Property price growth is likely to be subdued in London with bigger regional cities in the UK expected to outperform the capital city, according to a new analysis report from JLL.
Overall residential price growth of 0.5% is forecast for the UK, rising to 1% in London but the prime property market in the capital is set to be flat, according to the report from the real estate advisors.
Very little house price growth is expected over the year as the country absorbs Brexit uncertainty and knock-on impacts to consumer price inflation and affordability, which is already stretched, the report suggests.
But it adds that there will be hotspots such as Manchester, Edinburgh and Birmingham and points out that Manchester city centre has experienced weak supply levels over the past few years, pushing up prices and rents by around 15% and 11% respectively in 2016 with little relief expected in 2017.
In Edinburgh, the suburban family homes markets are all seeing strong demand while Build to Rent in the city centre and towards Leith is taking shape. Birmingham, beneficiary of the first big Housing Growth Fund investment into 2,000 new homes, is also finding renewed attention after having been overlooked by large scale residential investors in favour of Manchester coming out of the downturn.
The report also predicts that new build starts will hold at just below 2016 levels across the UK as a whole but will fall dramatically in London even although need is most acute in the city.

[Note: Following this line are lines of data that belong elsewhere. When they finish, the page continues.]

Section Chat.
Context `{Env}.
Context (json_error chat_json_error : string → string).
Context (upstream : N → string → exchange).
Context (cfg : Settings.Config).

Abbreviation St := (M Responses.responseStore).

Definition rewriteChatCompletionAsToolCall (body : string) (item : responseItem) : res (option string) :=
  match UnmarshalChat body with
  | None => Err (ErrText (chat_json_error body))
  | Some chat =>
      match cp_choices chat with
      | [] => Ok None
      | _ => Ok (Some (completion_text (with_call item chat)))
      end
  end.
(** [codexlocalgateway/server.go:248-286] normalizeChatCompletionToolCalls. *)
Definition normalizeChatCompletionToolCalls (body : string) (req : chatCompletionRequest) :
    res (option string) :=
  if cq_stream req || negb (hasTools (cq_tools req)) then Ok None
  else match UnmarshalChat body with
       | None => Ok None
       | Some chat =>
           match cp_choices chat with
           | [] => Ok None
           | choice :: _ =>
               if bool_decide (cc_tool_calls choice ≠ []) then Ok None
               else match parseFallbackToolCall json_error (cc_content choice) (cq_tools req) with
                    | Err e => Err e
                    | Ok (Some item) =>
                        if it_type item =?s "function_call"
                        then Ok (Some (completion_text (with_call item chat))) else Ok None
                    | Ok None => Ok None
                    end
           end
       end.
(** [codexlocalgateway/server.go:307-321] firstAssistantText. *)
Definition firstAssistantText (body : string) : option string :=
  match UnmarshalChat body with
  | Some chat =>
      match cp_choices chat with
      | choice :: _ =>
          let text := trim_space (answer_text choice) in
          if text =?s "" then None else Some text
      | [] => None
      end
  | None => None
  end.
(** [codexlocalgateway/server.go:225-225] plainURLPattern. *)
Definition plainURLPattern : regexp :=
  Capture 1 (Seqs [Lit "http"; Opt (Lit "s"); Lit "://";
                   Plus true (Byte (λ c, negb (white c) && negb (isb 41 c)))]).
(** [codexlocalgateway/server.go:323-344] synthesizeURLFetchExecCommand. *)
Definition browse_signals : list string :=
  ["open"; "navigate"; "visit"; "check"; "search"; "website"; "docs"; "browser"].
Definition synthesizeURLFetchExecCommand (text tools : string) : option responseItem :=
  if negb (toolNameAllowed "exec_command" tools) || toolNameAllowed "browser.verify" tools then None
  else if negb (says_any browse_signals (to_lower text)) then None
  else match find plainURLPattern text with
       | Some m => Some (execCommandItem "call_exec_command" ("curl -fsSL " +:+ captured m 1))
       | None => None
       end.

(** [codexlocalgateway/server.go:372-400] repairChatCompletionToolCall. *)
Definition repair_instruction : string :=
  "Rewrite the previous assistant draft as exactly one tool call. Return either a native tool_call or one JSON object of the form "
  +:+ call_form +:+ " with no prose. "
  +:+ "If web content is needed and exec_command is available, prefer exec_command with curl -fsSL <url>.".
Definition repair_request (req : chatCompletionRequest) (assistantText : string) : chatCompletionRequest :=
  req <| cq_model := Settings.UpstreamModel cfg |> <| cq_stream := false |>
    <| cq_max_tokens := if (cq_max_tokens req <=? 0) || (256 <? cq_max_tokens req) then 256
                        else cq_max_tokens req |>
    <| cq_messages := cq_messages req
         ++ [MkMessage "assistant" assistantText "" []; MkMessage "system" repair_instruction "" []] |>.
Definition repairChatCompletionToolCall (req : chatCompletionRequest) (assistantText : string) :
    St (res (option string)) :=
  outcome <- callUpstream upstream cfg (chat_body (repair_request req assistantText)) ;;
  ret (match outcome with
       | inr (_, message) => Err (ErrText message)
       | inl (status, _, repaired) =>
           if (status <? 200) || (300 <=? status)
           then Err (ErrText ("repair upstream returned " +:+ pretty status))
           else Ok (Some repaired)
       end).
(** [codexlocalgateway/server.go:227-246] recoverChatCompletionToolCalls. *)
Definition recoverChatCompletionToolCalls (body : string) (req : chatCompletionRequest) :
    St (res (option string)) :=
  match normalizeChatCompletionToolCalls body req with
  | Err e => ret (Err e)
  | Ok (Some normalized) => ret (Ok (Some normalized))
  | Ok None =>
      if negb (shouldUseStrictExecutionForChat req) then ret (Ok None)
      else match firstAssistantText body with
           | None => ret (Ok None)
           | Some assistantText =>
               match synthesizeURLFetchExecCommand assistantText (cq_tools req) with
               | Some item => ret (rewriteChatCompletionAsToolCall body item)
               | None =>
                   repaired <- repairChatCompletionToolCall req assistantText ;;
                   ret (match repaired with
                        | Ok (Some repaired) => normalizeChatCompletionToolCalls repaired req
                        | r => r
                        end)
               end
           end
  end.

Andrew Frost, leader director of UK residential at JLL, said: “Legislative changes, such as stamp duty, and the uncertainty around Brexit have led to weaker investment demand from overseas as well as domestic buyers. Alongside an overstretched owner occupier market, this will keep a lid on price pressure.
“At the same time, build costs will see significant inflation as the devalued pound sterling hits imports while the Mayor of London has continued to push for bigger affordable housing contributions. As a result, in contrast with the nearly 24,000 homes built in London during 2015, 2017 levels are expected to fall back closer to 16,000.
“The challenges for the Mayor to use public land, planning and investment to stimulate supply are steep. There is much to be encouraged by so early on in his tenure, but his oft-used phrase of it’s a marathon, not a sprint is only too true. A strong, stable political backdrop for housing policy aligned with the creation of the new London Plan and Government White Paper will be an important handrail for an industry in need of guidance.”
The report says that 2017 will be the year in which innovative techniques begin to be used much more widely in residential construction and off site construction will be at the forefront of this. Indeed, the first large scale factory for new homes in the UK that will come online in 2017.
“With a shrinking and destabilised workforce, the need to go off-site will become ever more critical and the first big steps will take place in 2017. Aligned with this shift, and perhaps just as important, is the need for greater adoption of Building Information Modelling or BIM” Frost pointed out.
A standard requirement for public sector construction, BIM has not been widely adopted in the private sector, other than in 3-D modelling at design stage. However, the report says that BIM can produce a level of cost certainty that is not possible with traditional build methods as well as even more significant savings through more accurate and standardised procurement and post completion feedback.